> _Work required_: When you come to the line with "match n with", begin repeating; continue exactly through the final line of the records and include nothing from before.

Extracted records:
Lemma known_lower s : known kb (lower s) = known kb s.
Proof. unfold known. by rewrite lower_idemp. Qed.

Lemma probe_lower part pos best i :
  probe kb (lower part) pos (lower_best best) i
  = lower_best (probe kb part pos best i).
Proof.
  unfold probe. rewrite <-lower_slice, known_lower.
  destruct (known kb (slice part pos (i + 1))); [|done].
  cbn [lower_best best_match_word]. rewrite !length_lower.
  by case_bool_decide.
Qed.

Lemma foldl_probe_lower part pos l : ∀ best,
  foldl (probe kb (lower part) pos) (lower_best best) l
  = lower_best (foldl (probe kb part pos) best l).
Proof.
  induction l as [|i l IH]; intros best; [done|].
  cbn [foldl]. by rewrite probe_lower, IH.
Qed.

Lemma longest_match_lower part pos :
  longest_match kb (lower part) pos = lower_best (longest_match kb part pos).
Proof.
  unfold longest_match. rewrite length_lower.
  apply (foldl_probe_lower part pos _ (BestMatch None [])).
Qed.

Lemma while_body_lower part st :
  while_body kb (lower part) (lower_state st)
  = lower_flow (while_body kb part st).
Proof.
  unfold while_body. cbn [lower_state current_pos segmented_sub_parts].
  rewrite longest_match_lower. cbn [lower_best best_match_end best_match_word].
  destruct (best_match_end _); cbn [lower_flow]; unfold lower_state;
    cbn [current_pos segmented_sub_parts];
    rewrite map_app; cbn [map]; by rewrite ?lower_drop.
Qed.

Lemma while_loop_lower part fuel : ∀ st,
  while_loop kb fuel (lower part) (lower_state st)
  = map lower <$> while_loop kb fuel part st.
Proof.
  induction fuel as [|fuel IH]; intros st; cbn [while_loop];
    rewrite length_lower; cbn [lower_state current_pos];
    case_bool_decide; [done|done| |done].
  rewrite while_body_lower.
  destruct (while_body kb part st) as [st'|st']; cbn [lower_flow]; [apply IH|done].
Qed.

Lemma scan_lower part : scan kb (lower part) = map lower <$> scan kb part.
Proof.
  unfold scan. rewrite length_lower. apply (while_loop_lower _ _ (ScanState 0 [])).
Qed.

Lemma segment_lower part :
  segment kb (lower part) = map lower <$> segment kb part.
Proof.
  destruct (scan_total kb part) as (subs & Hscan & _).
  assert (scan kb (lower part) = Some (map lower subs)) as Hscan'
    by (by rewrite scan_lower, Hscan).
  rewrite (segment_unfold _ _ _ Hscan), (segment_unfold _ _ _ Hscan').
  rewrite known_lower, length_map.
  destruct (known kb part); [done|]. by case_bool_decide.
Qed.

End Case.
Definition Sleep (d : Z) (s : NetState) : NetState :=
  {| sent := sent s; slept := slept s ++ [d] |}.

(** The fields of [HttpClient] that the modelled functions read or write. *)
Record HttpClient : Type := {
  HostURL : string;
  Token : string;
  retries : Z;
  ProtoVersion : string
}.

(** The loop [for retries := c.retries; retries > 0; retries--] of
    [DoRequestWithApiToken]; [n] is the current value of [retries] (the loop
    does nothing for a count that is zero or negative), [err] the error of
    the last attempt. *)
Fixpoint retryLoop (rt : RoundTripper) (req : Request) (n : nat)
    (backoff : Z) (err : error) (s : NetState) : result Response * NetState :=
  match n with
  | O => (Err err, s)
  | S n' =>
      let s := Sleep backoff s in
      let backoff := shl1 backoff in
      match Do rt req s with
      | (Ok resp, s) => (Ok resp, s)
      | (Err err, s) => retryLoop rt req n' backoff err s
      end
  end.

(** [req.Header.Add("X-API-KEY", c.auth.Token)] *)
Definition withApiKey (c : HttpClient) (req : Request) : Request :=
  {| URL := URL req; Header := Header req ++ [("X-API-KEY", Token c)] |}.

Section DoRequest.
Context {Parsed : Type}.

(** The second half of [DoRequestWithApiToken]: what it makes of a response
    that arrived. A status outside [200, 300) is an error, [ErrNotFound] for
    404; otherwise the caller's parser decides. *)
Definition classify (req : Request) (parse : Response -> result Parsed)
    (resp : Response) : result Parsed :=
  if negb ((200 <=? StatusCode resp) && (StatusCode resp <? 300)) then
    if StatusCode resp =? StatusNotFound then Err ErrNotFound
    else
      match Body resp with
      | Err e => Err e
      | Ok body =>
          Err (errorString ("request " +:+ URL req +:+ " failed: " +:+
                            Status resp +:+ ": body: " +:+ body))
      end
  else parse resp.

> _Result of the task_:
  match n with
  | O => (Err err, s)
  | S n' =>
      let s := Sleep backoff s in
      let backoff := shl1 backoff in
      match Do rt req s with
      | (Ok resp, s) => (Ok resp, s)
      | (Err err, s) => retryLoop rt req n' backoff err s
      end
  end.

(** [req.Header.Add("X-API-KEY", c.auth.Token)] *)
Definition withApiKey (c : HttpClient) (req : Request) : Request :=
  {| URL := URL req; Header := Header req ++ [("X-API-KEY", Token c)] |}.

Section DoRequest.
Context {Parsed : Type}.

(** The second half of [DoRequestWithApiToken]: what it makes of a response
    that arrived. A status outside [200, 300) is an error, [ErrNotFound] for
    404; otherwise the caller's parser decides. *)
Definition classify (req : Request) (parse : Response -> result Parsed)
    (resp : Response) : result Parsed :=
  if negb ((200 <=? StatusCode resp) && (StatusCode resp <? 300)) then
    if StatusCode resp =? StatusNotFound then Err ErrNotFound
    else
      match Body resp with
      | Err e => Err e
      | Ok body =>
          Err (errorString ("request " +:+ URL req +:+ " failed: " +:+
                            Status resp +:+ ": body: " +:+ body))
      end
  else parse resp.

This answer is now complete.